§ What is needed
In your answer, reproduce exactly the lines from the beginning of the listing below through the one containing "if has_permission p request", and only those lines.

§ Exercise data

(** [Request._authenticate]: the first authenticator that returns a
    user decides; one that raises ends the request; when none applies
    the user is [AnonymousUser] and there is no successful
    authenticator. *)
Fixpoint _authenticate (authenticators : list Authenticator)
    (req : HttpRequest) (tbl : Table) : Exception + RequestUser :=
  match authenticators with
  | [] => inr AnonymousUser
  | a :: rest =>
      match authenticate a req tbl with
      | Rejected => inl AuthenticationFailed
      | AuthenticatedAs u => inr (AuthUser u)
      | NotAttempted => _authenticate rest req tbl
      end
  end.

(** [rest_framework.request.Request]: the HTTP request with the lazily
    computed [user] and [data], here already computed; an exception of
    the parsers is raised where [data] is read. *)
Record Request := {
  _request : HttpRequest;
  user : RequestUser;
  data : Exception + Dict
}.

(** *** Permissions *)

Inductive Permission := AllowAny | IsAuthenticated.

Definition has_permission (p : Permission) (request : Request) : bool :=
  match p with
  | AllowAny => true
  | IsAuthenticated => is_authenticated (user request)
  end.

(** [APIView.permission_denied]. *)
Definition permission_denied (authenticators : list Authenticator)
    (request : Request) : Exception :=
  match authenticators, user request with
  | _ :: _, AnonymousUser => NotAuthenticated
  | _, _ => PermissionDenied
  end.

(** [APIView.check_permissions]. *)
Fixpoint check_permissions (authenticators : list Authenticator)
    (perms : list Permission) (request : Request) : Exception + unit :=
  match perms with
  | [] => inr tt
  | p :: rest =>
      if has_permission p request
      then check_permissions authenticators rest request
      else inl (permission_denied authenticators request)
  end.

(** *** Views *)

Definition Handler : Type := Request -> M Response.

(** The class attributes of an [APIView] subclass and its method
    handlers ([getattr(self, method.lower(), ...)]).
    [authentication_classes = None] stands for a class that does not
    set the attribute and so inherits the configured default. *)
Record APIView := {
  authentication_classes : option (list Authenticator);
  permission_classes : list Permission;
  get_authenticate_header : list Authenticator -> option string;
  handler : Method -> option Handler
}.

(** How content negotiation or versioning refuses a request: no
    renderer serves what the request accepts ([NotAcceptable]), or the
    requested format or version is unknown ([Http404]). *)
Inductive Unserved := not_acceptable | not_found.

(** How the parsers fail on a request body: the body is malformed
    ([ParseError]) or no parser takes its content type
    ([UnsupportedMediaType]). *)
Inductive Unparsed := malformed | unsupported.

(** The part of the [REST_FRAMEWORK] settings that the views read.  The
    settings module is not among the sources, so each entry is a
    parameter: the default authentication classes; the verdict of the
    content negotiation class over the default renderers; the verdict of
    the versioning class; the verdict of the throttle classes (which
    consult a cache and the clock, outside the user table); and the
    result of the default parsers on the request body. *)
Record Settings := {
  DEFAULT_AUTHENTICATION_CLASSES : list Authenticator;
  select_renderer : HttpRequest -> option Unserved;
  determine_version : HttpRequest -> option Unserved;
  allow_request : HttpRequest -> RequestUser -> bool;
  parse : HttpRequest -> Unparsed + Dict
}.

Definition unserved (x : Unserved) : Exception :=
  match x with
  | not_acceptable => NotAcceptable
  | not_found => NotFound
  end.

(** [APIView.get_authenticators]. *)
Definition get_authenticators (settings : Settings) (view : APIView)
  : list Authenticator :=
  default (DEFAULT_AUTHENTICATION_CLASSES settings) (authentication_classes view).

(** [APIView.get_authenticate_header]: the header of the first
    authenticator, if there is one. *)
Definition first_authenticate_header (authenticators : list Authenticator)
  : option string :=
  match authenticators with
  | a :: _ => authenticate_header a
  | [] => None
  end.

(** The first two steps of [APIView.initial],
    [perform_content_negotiation] and then [determine_version]: what
    stops the request before it is authenticated, if anything. *)
Definition before_authentication (settings : Settings) (req : HttpRequest)
  : option Unserved :=
  match select_renderer settings req with
  | Some x => Some x
  | None => determine_version settings req
  end.

(** [APIView.perform_authentication]: evaluates [request.user]. *)
Definition perform_authentication (settings : Settings) (view : APIView)
    (req : HttpRequest) (tbl : Table) : Exception + RequestUser :=
  _authenticate (get_authenticators settings view) req tbl.

(** [APIView.check_throttles]. *)
Definition check_throttles (settings : Settings) (request : Request)
  : Exception + unit :=
  if allow_request settings (_request request) (user request)
  then inr tt else inl Throttled.

(** [request.data]: the parsed body, or the parsers' exception. *)
Definition request_data (settings : Settings) (req : HttpRequest) : Exception + Dict :=
  match parse settings req with
  | inr d => inr d
  | inl malformed => inl ParseError
  | inl unsupported => inl UnsupportedMediaType
  end.

(** [APIView.initial]: content negotiation, versioning, authentication,
    the permission classes and the throttles, in this order and all
    before any handler is looked up. *)
Definition initial (settings : Settings) (view : APIView) (req : HttpRequest)
  : M Request :=
  lift (match before_authentication settings req with
        | Some x => inl (unserved x)
        | None => inr tt
        end);;
  tbl ← read_table;
  ru ← lift (perform_authentication settings view req tbl);
  let request := {| _request := req; user := ru; data := request_data settings req |} in
  lift (check_permissions (get_authenticators settings view)
          (permission_classes view) request);;
  lift (check_throttles settings request);;
  mret request.

Definition exception_status (e : Exception) : nat :=
  match e with
  | NotAcceptable => HTTP_406_NOT_ACCEPTABLE
  | NotFound => HTTP_404_NOT_FOUND
  | NotAuthenticated | AuthenticationFailed => HTTP_401_UNAUTHORIZED
  | PermissionDenied => HTTP_403_FORBIDDEN
  | Throttled => HTTP_429_TOO_MANY_REQUESTS
  | MethodNotAllowed _ => HTTP_405_METHOD_NOT_ALLOWED
  | ParseError => HTTP_400_BAD_REQUEST
  | UnsupportedMediaType => HTTP_415_UNSUPPORTED_MEDIA_TYPE
  | ValidationError _ => HTTP_400_BAD_REQUEST
  | Unhandled => HTTP_500_INTERNAL_SERVER_ERROR
  end.
(** * Java test-generation extension: scanner, import merger, path resolver,
      test runner

    A shallow embedding of the text-processing core of the extension
    ([services/javaParser.ts], [services/pathResolver.ts] and the test-running
    part of [ui/sidebarProvider.ts]) together with the properties its
    specification states about it.

    JavaScript strings are sequences of UTF-16 code units; they are modelled
    as [list N].  Regular expressions are kept as syntax trees and run by a
    backtracking matcher that follows the ECMAScript matching order, so every
    pattern of the source appears below as a term that can be compared with
    the literal it transcribes. *)

From Stdlib Require Import String Ascii DecimalString.
From Stdlib Require Import List NArith ZArith Bool Arith Lia.
Import ListNotations.

Set Implicit Arguments.

(* ================================================================== *)
(** ** JavaScript strings *)
(* ================================================================== *)

Module JS.

Definition jsstring := list N.

(** An ASCII literal as a sequence of code units. *)
Definition lit (s : String.string) : jsstring :=
  map N_of_ascii (String.list_ascii_of_string s).

Arguments lit s%_string.
Lemma byte_at_indices s ks off m :
  repr s ks -> (off + 2 * m <= length ks)%nat ->
  exists bs, mapM (byte_at s) (byte_indices off m) = Some bs /\ bytes_ok bs /\
             nibs_of_bytes bs = take (2 * m) (drop off ks).
Proof.
  intros Hr. revert off. induction m as [|m IH]; intros off Hle.
  { exists []. split_and!; [done|constructor|done]. }
  destruct (lookup_lt_is_Some_2 ks off) as [hi Hh]; [lia|].
  destruct (lookup_lt_is_Some_2 ks (S off)) as [lo Hl]; [lia|].
  destruct (IH (off + 2)%nat) as (bs & Hbs & Hok & Heq); [lia|].
  pose proof (repr_nibs _ _ Hr) as Hn.
  destruct (byte_of_nibs hi lo) as (? & Hd & Hm); [by eapply Forall_lookup_1..|].
  exists (hi * 16 + lo :: bs). rewrite byte_indices_S. simpl.
  rewrite (byte_at_pair s ks off hi lo), Hbs by done. simpl. split_and!; [done|by constructor|].
  rewrite Hd, Hm, Heq, (drop_S _ _ _ Hh), (drop_S _ _ _ Hl).
  replace (off + 2)%nat with (S (S off)) by lia.
  replace (m + S (m + 0))%nat with (S (2 * m)) by lia. done.
Qed.

Lemma step2_indices a n : step2 a n = byte_indices a ((n - a + 1) / 2).
Proof. done. Qed.

Lemma half_even n : (n mod 2 = 0 -> (n + 1) / 2 = n / 2 /\ 2 * (n / 2) = n)%nat.
Proof.
  intros H. pose proof (Nat.div_mod_eq n 2) as Hn. rewrite H in Hn.
  split; [|lia]. symmetry. apply (Nat.div_unique _ 2 _ 1); lia.
Qed.

Lemma half_odd n : (n mod 2 = 1 -> n - 1 = 2 * ((n - 1) / 2) /\ (n - 1 + 1) / 2 = (n - 1) / 2)%nat.
Proof.
  intros H. pose proof (Nat.div_mod_eq n 2) as Hn. rewrite H in Hn.
  assert ((n - 1) / 2 = n / 2)%nat as ->.
  { symmetry. apply (Nat.div_unique _ 2 _ 0); lia. }
  split; [lia|]. replace (n - 1 + 1)%nat with n by lia. done.
Qed.

Lemma unpack_nibs bs : bytes_ok bs -> unpack bs = nibs_of_bytes bs.
Proof. induction 1 as [|b bs Hb _ IH]; simpl; [done|]. rewrite hi_nib, lo_nib by done. by f_equal; f_equal. Qed.

Lemma filter_step2_odd n : (n mod 2 = 1)%nat ->
  filter (fun i => i + 1 < n)%nat (step2 1 n) = byte_indices 1 ((n - 1) / 2).
Proof.
  intros Hn. destruct (half_odd n Hn) as [Hh Hs]. rewrite step2_indices, Hs.
  apply filter_all. apply Forall_forall. intros i Hi.
  unfold byte_indices in Hi. apply list_elem_of_In, in_map_iff in Hi as (j & <- & Hj).
  apply in_seq in Hj. lia.
Qed.
Lemma insert_split_leaf_spec tr key lkey c x ra v y rb lv :
  repr key (c ++ x :: ra) -> repr lkey (c ++ y :: rb) -> x <> y -> tr_ok tr ->
  builds tr (insert_split_leaf key v lkey lv tr)
    (tprefix c (TBranch (two x (TLeaf ra v) y (TLeaf rb lv)))).
Proof.
  intros Hr Hl Hxy Htr. unfold insert_split_leaf.
  assert (lcp (c ++ x :: ra) (c ++ y :: rb) = length c) as Hlcp.
  { rewrite lcp_app. simpl. rewrite decide_False by done. lia. }
  rewrite (bind_or_panic _ _ _ _ (repr_common_prefix_len _ _ _ _ Hr Hl)), Hlcp.
  destruct (repr_split _ _ _ _ Hl) as (Hlt & Hy & _ & _ & Ey & (ly & Eoy & Hry) & _).
  destruct (repr_split _ _ _ _ Hr) as (Hlt' & Hx & _ & _ & Ex & (kx & Eox & Hrx) & _).
  rewrite (proj2 (Nat.ltb_lt _ _) Hlt), (proj2 (Nat.ltb_lt _ _) Hlt').
  destruct (builds_leaf tr rb lv Htr) as (tr1 & E1 & G1 & S1).
  erewrite bind_ok; [|].
  2:{ rewrite (bind_or_panic _ _ _ _ Ey), (bind_or_panic _ _ _ _ Eoy).
      rewrite (bind_or_panic _ _ _ _ (rest_leaf_spec _ _ _ Hry)), (bind_ok _ _ _ _ _ E1). done. }
  rewrite (bind_or_panic _ _ _ _ Ex), (bind_or_panic _ _ _ _ Eox).
  rewrite (bind_or_panic _ _ _ _ (rest_leaf_spec _ _ _ Hrx)).
  destruct (builds_leaf tr1 ra v (grows_ok _ _ G1)) as (tr2 & E2 & G2 & S2).
  rewrite (bind_ok _ _ _ _ _ E2). change no_children with (hashes none16). rewrite !set_child_some.
  eapply builds_after; [by eapply grows_trans|].
  eapply store_split_spec; [done|by apply grows_ok in G2|].
  apply stored_two; [done|by eapply stored_grows].
Qed.
Definition add_balance (amount : Z) (a : Account) : Account :=
  set_balance (u256_sat_add (balance a) amount) a.
(** [false] and no change when the balance is insufficient. *)
Definition sub_balance (amount : Z) (a : Account) : bool * Account :=
  if amount <=? balance a then (true, set_balance (balance a - amount) a) else (false, a).
Definition increment_nonce (a : Account) : Account := set_nonce (sat_add 64 (nonce a) 1) a.
Definition set_stake (s : Z) (a : Account) : Account :=
  let a := set_stake_field (Some s) a in
  if decide (account_type a = EOA) then set_account_type Validator a else a.
Definition set_contribution_score (s : Z) (a : Account) : Account := set_score_field (Some s) a.
Definition get_delegated_amount (a : Account) : Z := default 0 (delegated_amount a).
Definition has_delegation (a : Account) : bool :=
  bool_decide (is_Some (delegated_to a)) && match delegated_amount a with Some x => negb (x =? 0) | None => false end.
Definition set_delegation (validator : Address) (amount : Z) (a : Account) : Account :=
  set_delegation_fields (Some validator) (Some amount) a.
Definition clear_delegation (a : Account) : Account := set_delegation_fields None None a.
Definition add_delegated_amount (amount : Z) (a : Account) : Account :=
  set_delegation_fields (delegated_to a) (Some (u256_sat_add (default 0 (delegated_amount a)) amount)) a.
Definition sub_delegated_amount (amount : Z) (a : Account) : bool * Account :=
  let current := default 0 (delegated_amount a) in
  if amount <=? current then
    let new_amount := current - amount in
    (true, if new_amount =? 0 then clear_delegation a
           else set_delegation_fields (delegated_to a) (Some new_amount) a)
  else (false, a).

End Acc.

Section account_bytes.
Context `{BA : Borsh Account} `{BL : Borsh LegacyAccount}.

Definition account_to_bytes (a : Account) : bytes := to_vec a.

(** The current format first, then the legacy one. *)
Definition account_from_bytes (bs : bytes) : option Account :=
  match from_slice bs with
  | Some account => Some account
  | None =>
    legacy ← (from_slice bs : option LegacyAccount);
    Some (mkAccount (l_account_type legacy) (l_balance legacy) (l_nonce legacy) (l_code_hash legacy)
      (l_storage_root legacy) (l_stake legacy) (l_contribution_score legacy) (l_delegated_to legacy)
      (l_delegated_amount legacy) 0 0 0 false)
  end.
End account_bytes.

(** ** Undelegations (validator.rs) *)

Record Undelegation := mkUndelegation {
  u_delegator : Address;
  u_validator : Address;
  u_amount : Z;
  u_unlock_at : Z;
}.

#[export] Instance Undelegation_eq_dec : EqDecision Undelegation.
Proof. solve_decision. Defined.

Definition is_unlocked (u : Undelegation) (current_time : Z) : bool := u_unlock_at u <=? current_time.

(** [Undelegation::storage_key]: delegator ++ validator ++ unlock time. *)
Definition storage_key (delegator validator : Address) (unlock_at : Z) : bytes :=
  delegator ++ validator ++ to_be 8 unlock_at.

(** ** Transactions (transaction.rs) *)

Abbreviation PublicKey := bytes.
Abbreviation Signature := bytes.

Inductive TransactionType :=
| Transfer | ContractCreate | ContractCall | Stake | Unstake | ValidatorRegister | ValidatorExit
| Delegate | Undelegate | ClaimDelegationRewards | InferenceTask.

#[export] Instance TransactionType_eq_dec : EqDecision TransactionType.
Proof. solve_decision. Defined.

Record Transaction := mkTransaction {
  tx_type : TransactionType;
  tx_chain_id : Z;
  tx_nonce : Z;
  tx_to : option Address;
  tx_value : Z;
  tx_data : bytes;
  tx_gas_limit : Z;
  tx_gas_price : Z;
  tx_public_key : PublicKey;
  tx_signature : Signature;
}.

#[export] Instance Transaction_eq_dec : EqDecision Transaction.
Proof. solve_decision. Defined.

Record UnsignedTransaction := mkUnsigned {
  un_tx_type : TransactionType;
  un_chain_id : Z;
  un_nonce : Z;
  un_to : option Address;
  un_value : Z;
  un_data : bytes;
  un_gas_limit : Z;
  un_gas_price : Z;
  un_public_key : PublicKey;
}.

Record SignedTransaction := mkSigned {
  st_tx : Transaction;
  st_hash : Hash;
  st_sender : Address;
}.

Definition unsigned_of (tx : Transaction) : UnsignedTransaction :=
  mkUnsigned (tx_type tx) (tx_chain_id tx) (tx_nonce tx) (tx_to tx) (tx_value tx) (tx_data tx)
    (tx_gas_limit tx) (tx_gas_price tx) (tx_public_key tx).

Definition to_bytes_without_signature `{Borsh UnsignedTransaction} (tx : Transaction) : bytes :=
  to_vec (unsigned_of tx).

(** [gas_price * gas_limit] and [value + gas_cost] on [U256]: both can panic. *)
Definition gas_cost (tx : Transaction) : option Z := u256_mul (tx_gas_price tx) (tx_gas_limit tx).
Definition total_cost (tx : Transaction) : option Z := c ← gas_cost tx; u256_add (tx_value tx) c.

Definition is_contract_create (tx : Transaction) : bool := bool_decide (tx_type tx = ContractCreate).

Definition data_gas (tx : Transaction) : Z :=
  foldl (fun gas byte => u64_add gas (if byte =? 0 then GAS_PER_ZERO_BYTE else GAS_PER_BYTE)) 0 (tx_data tx).

Definition intrinsic_gas (tx : Transaction) : Z :=
  let base := if is_contract_create tx then CONTRACT_CREATE_GAS else TRANSFER_GAS in
  u64_add base (data_gas tx).

(** ** Receipts (receipt.rs) *)

Record Log := mkLog {
  log_address : Address;
  log_topics : list Hash;
  log_data : bytes;
}.

(** The integers of a transaction are at their widths. *)
Definition tx_ok (tx : Transaction) : Prop :=
  in_u 64 (tx_nonce tx) /\ in_u 256 (tx_value tx) /\ in_u 64 (tx_gas_limit tx) /\
  in_u 256 (tx_gas_price tx).

(** The integers of an account are at their widths. *)
Definition account_ok (a : Account) : Prop :=
  in_u 256 (balance a) /\ in_u 64 (nonce a) /\ in_u 256 (Acc.get_stake a) /\
  in_u 256 (Acc.get_delegated_amount a).

(** ** Lemmas *)

Section lemmas.

Lemma account_roundtrip `{BorshOk Account} `{Borsh LegacyAccount} (a : Account) :
  account_from_bytes (account_to_bytes a) = Some a.
Proof. unfold account_from_bytes, account_to_bytes. by rewrite from_slice_to_vec. Qed.

Lemma checked_Some x y : checked x = Some y <-> x = y /\ in_u 256 x.
Proof.
  unfold checked, in_u.
  destruct (Z.leb_spec 0 x), (Z.ltb_spec x (2 ^ 256)); simpl; split; intros;
    try done; simplify_eq; try lia; destruct_and?; by subst || lia.
Qed.
End lemmas.

#[export] Instance in_u_dec w x : Decision (in_u w x).
Proof. unfold in_u. apply _. Defined.

(** ** Concrete serialisations *)

#[export] Instance AccountType_countable : Countable AccountType.
Proof.
  refine (inj_countable' (fun t => match t with EOA => 0%nat | Contract => 1%nat | Validator => 2%nat end)
    (fun n => match n with O => EOA | 1%nat => Contract | _ => Validator end) _).
  by intros [].
Defined.

#[export] Instance Account_countable : Countable Account.
Proof.
  refine (inj_countable'
    (fun a => (account_type a, balance a, nonce a, code_hash a, storage_root a, stake a, contribution_score a,
               delegated_to a, delegated_amount a, storage_deposit a, last_active_epoch a,
               storage_slot_count a, is_dormant a))
    (fun '(x1, x2, x3, x4, x5, x6, x7, x8, x9, x10, x11, x12, x13) =>
       mkAccount x1 x2 x3 x4 x5 x6 x7 x8 x9 x10 x11 x12 x13) _).
  by intros [].
Defined.

#[export] Instance Undelegation_countable : Countable Undelegation.
Proof.
  refine (inj_countable' (fun u => (u_delegator u, u_validator u, u_amount u, u_unlock_at u))
    (fun '(a, b, c, d) => mkUndelegation a b c d) _).
  by intros [].
Defined.

#[export] Instance TransactionType_countable : Countable TransactionType.
Proof.
  refine (inj_countable'
    (fun t => match t with
      | Transfer => 0 | ContractCreate => 1 | ContractCall => 2 | Stake => 3 | Unstake => 4
      | ValidatorRegister => 5 | ValidatorExit => 6 | Delegate => 7 | Undelegate => 8
      | ClaimDelegationRewards => 9 | InferenceTask => 10 end)
    (fun z => match z with
      | 0 => Transfer | 1 => ContractCreate | 2 => ContractCall | 3 => Stake | 4 => Unstake
      | 5 => ValidatorRegister | 6 => ValidatorExit | 7 => Delegate | 8 => Undelegate
      | 9 => ClaimDelegationRewards | _ => InferenceTask end) _).
  by intros [].
Defined.

#[export] Instance UnsignedTransaction_eq_dec : EqDecision UnsignedTransaction.
Proof. solve_decision. Defined.
#[export] Instance UnsignedTransaction_countable : Countable UnsignedTransaction.
Proof.
  refine (inj_countable'
    (fun u => (un_tx_type u, un_chain_id u, un_nonce u, un_to u, un_value u, un_data u, un_gas_limit u,
               un_gas_price u, un_public_key u))
    (fun '(x1, x2, x3, x4, x5, x6, x7, x8, x9) => mkUnsigned x1 x2 x3 x4 x5 x6 x7 x8 x9) _).
  by intros [].
Defined.

Definition unsigned_borsh : Borsh UnsignedTransaction := countable_borsh UnsignedTransaction.
Definition account_borsh : Borsh Account := countable_borsh Account.
Definition undelegation_borsh : Borsh Undelegation := countable_borsh Undelegation.

(** No byte string of the example databases is in the legacy format. *)
Definition no_legacy : Borsh LegacyAccount := {| to_vec _ := []; from_slice _ := None |}.

Lemma account_borsh_ok : @BorshOk Account account_borsh.
Proof. apply countable_borsh_ok. Qed.
Lemma undelegation_borsh_ok : @BorshOk Undelegation undelegation_borsh.
Proof. apply countable_borsh_ok. Qed.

§ Output of the task
(** [Request._authenticate]: the first authenticator that returns a
    user decides; one that raises ends the request; when none applies
    the user is [AnonymousUser] and there is no successful
    authenticator. *)
Fixpoint _authenticate (authenticators : list Authenticator)
    (req : HttpRequest) (tbl : Table) : Exception + RequestUser :=
  match authenticators with
  | [] => inr AnonymousUser
  | a :: rest =>
      match authenticate a req tbl with
      | Rejected => inl AuthenticationFailed
      | AuthenticatedAs u => inr (AuthUser u)
      | NotAttempted => _authenticate rest req tbl
      end
  end.

(** [rest_framework.request.Request]: the HTTP request with the lazily
    computed [user] and [data], here already computed; an exception of
    the parsers is raised where [data] is read. *)
Record Request := {
  _request : HttpRequest;
  user : RequestUser;
  data : Exception + Dict
}.

(** *** Permissions *)

Inductive Permission := AllowAny | IsAuthenticated.

Definition has_permission (p : Permission) (request : Request) : bool :=
  match p with
  | AllowAny => true
  | IsAuthenticated => is_authenticated (user request)
  end.

(** [APIView.permission_denied]. *)
Definition permission_denied (authenticators : list Authenticator)
    (request : Request) : Exception :=
  match authenticators, user request with
  | _ :: _, AnonymousUser => NotAuthenticated
  | _, _ => PermissionDenied
  end.

(** [APIView.check_permissions]. *)
Fixpoint check_permissions (authenticators : list Authenticator)
    (perms : list Permission) (request : Request) : Exception + unit :=
  match perms with
  | [] => inr tt
  | p :: rest =>
      if has_permission p request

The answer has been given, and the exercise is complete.